En los ojos
de Lindú
Luiz miraba por la
ventana, allí afuera estaba esencialmente el mundo, personas que iban y venían
de un lugar a otro, toda la vorágine social y todo el drama cotidiano estaba
allí, afuera. Y Luiz miraba por la ventana, y pensaba que afuera, y no en la
fría habitación del Hospital Sirio-Libanés, estaba esencialmente el mundo, no
podía dejar de recordar que él también había sido protagonista, gran
protagonista, de aquello que hoy entendía que estaba en otra parte, afuera tal
vez o quizás un poco más lejos, en ciudades más grandes y también en lugares
más pequeños como su pueblo natal, el lejano Pernambuco. Pero seguro no estaba
en la fría habitación que ocupaba. Allí estaba solo él y la fatalidad, eso no
era esencialmente el mundo, o por lo menos así lo creía aquel día. El diagnóstico había sido lapidario (cáncer
de laringe) y el pronóstico reservado, la internación y la cirugía debían ser
inmediatas, y así sería. Allí estaba Luiz, en una fría habitación esperando un
desenlace, mirando por la ventana, creyendo que tal vez afuera estaba el mundo
que alguna vez lo había hecho célebre, poderoso, infalible, intocable. Y ahora
estaba enfermo, débil y enojado, sentía que no se merecía aquello, en las penumbras
de su cuarto de jeremías se preguntaba iracundo ¿Por qué a mí? ¿Por qué ahora?

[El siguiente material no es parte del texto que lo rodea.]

(** For a positive [base], position 0 is encoded by the identity. *)
Lemma position_zero_identity (base : R) (h max_seq_len : nat) (q k : list R) :
  0 < base →
  (0 < max_seq_len)%nat →
  length q = (2 * h)%nat →
  length k = (2 * h)%nat →
  apply_rotary_pos_emb_index q k (cos_cached base (2 * h) max_seq_len)
    (sin_cached base (2 * h) max_seq_len) 0 = Some (q, k).
Proof.
  intros _ Hn Hq Hk.
  assert (Hrow : ∀ (f : R → R) (v : R), f 0 = v →
            f <$> (((λ i, INR 0 * theta base (2 * h) i) <$> seq 0 h)
                   ++ ((λ i, INR 0 * theta base (2 * h) i) <$> seq 0 h))
            = replicate (2 * h) v).
  { intros f v Hf. rewrite fmap_app, <- list_fmap_compose.
    replace (2 * h)%nat with (h + h)%nat by lia. rewrite replicate_add.
    assert (Hconst : ∀ (g : nat → R) (l : list nat),
              (∀ i, g i = v) → g <$> l = replicate (length l) v).
    { intros g l Hg. induction l as [|i l IHl]; csimpl; [done|].
      by rewrite Hg, IHl. }
    rewrite (Hconst _ (seq 0 h)), length_seq; [done|].
    intros i. unfold compose. cbn [INR]. by rewrite Rmult_0_l. }
  rewrite (apply_rotary_same_width q k _ _ 0 (replicate (2 * h) 1) (replicate (2 * h) 0)).
  - rewrite <- Hq at 1 2. rewrite rotate_by_unit by apply rotate_half_length.
    rewrite <- Hk. rewrite rotate_by_unit by apply rotate_half_length.
    done.
  - unfold cos_cached. rewrite list_lookup_fmap, emb_lookup by done.
    cbn [fmap option_fmap option_map]. by rewrite (Hrow cos 1 cos_0).
  - unfold sin_cached. rewrite list_lookup_fmap, emb_lookup by done.
    cbn [fmap option_fmap option_map]. by rewrite (Hrow sin 0 sin_0).
  - by rewrite !length_replicate.
  - by rewrite length_replicate.
  - by rewrite length_replicate.
Qed.

Lemma dot_app (a1 a2 b1 b2 : list R) :
  length a1 = length b1 →
  Attention.dot (a1 ++ a2) (b1 ++ b2) = Attention.dot a1 b1 + Attention.dot a2 b2.
Proof.
  intros Hlen. unfold Attention.dot. rewrite zip_with_app by done.
  induction (zip_with Rmult a1 b1) as [|x l IH]; simpl; [lra|]. rewrite IH. lra.
Qed.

Las interpelaciones retumbaban en su cabeza con ofuscación; macabra
certidumbre.
Marisa, su compañera,
entró a la habitación aquella mañana definitiva. Son momentos que parecen
detenidos en el tiempo, momentos imborrables que siempre acechan, no se los
espera y allí están, simplemente ocurren. Operaban a Luiz, el riesgo era alto.
El cáncer no solo lo había privado de su buena salud sino que también había
minado considerablemente su carácter otrora alegre, Marisa asistía azorada a
aquellas transformaciones, en el día en que lo iban a operar sabía que era
necesario que Luiz recuperara su fe y su ánima, pero no sabía cómo. Ella le
llevaba toda clase de manifestaciones que le prodigaban en diversos lugares del
país, pero todo parecía en vano, su espíritu estaba quebrado. Empero aquel día
se propuso no decirle nada, no intentar alentarlo. Un viejo retrato fue todo lo
que llevo al hospital, se lo entrego, Luiz observó detenidamente la fotografía
en blanco y negro, casi no se reconoció, era él de pequeño y lo sostenía en sus
brazos Doña Lindú, su madre. Vio sus entrañables ojos escrutándolo, recordó su
lucha, la pobreza, las borracheras y los golpes de su padre Arístides, las
intensas jornadas en la fábrica, el sindicato, las huelgas, la cárcel, sus
hijos, un gol de Sócrates un domingo por la tarde en el Pacaembú para su amado Timão, recordó las pocas victorias de su
vida y las muchas derrotas, y sin embargo pudo conectarse nuevamente con una
fuente de abundancia.
Entonces comprendió: el mundo que lo había hecho lo que era
no estaba afuera, estaba ahí con él, en esa circunstancia, todas las
posibilidades de su destino se agotaban únicamente en él. La enfermedad ahora
lo dignificaba, lo engrandecía, supo que en ella no estaba su destino sino en
la lucha, asumió aquello y comprendió que su vida valía la voluntad de su
espíritu, el tamaño de su esperanza, la fe de sus conquistas, que no importan las circunstancias, la dignidad
humana es también una conquista. Íntimamente agradeció a Lindú y Marisa. Entro
al quirófano, ahora sí, dispuesto a dar batalla. (Luiz sobrevivió a la
operación y continúa dignificándose en su lucha contra el cáncer).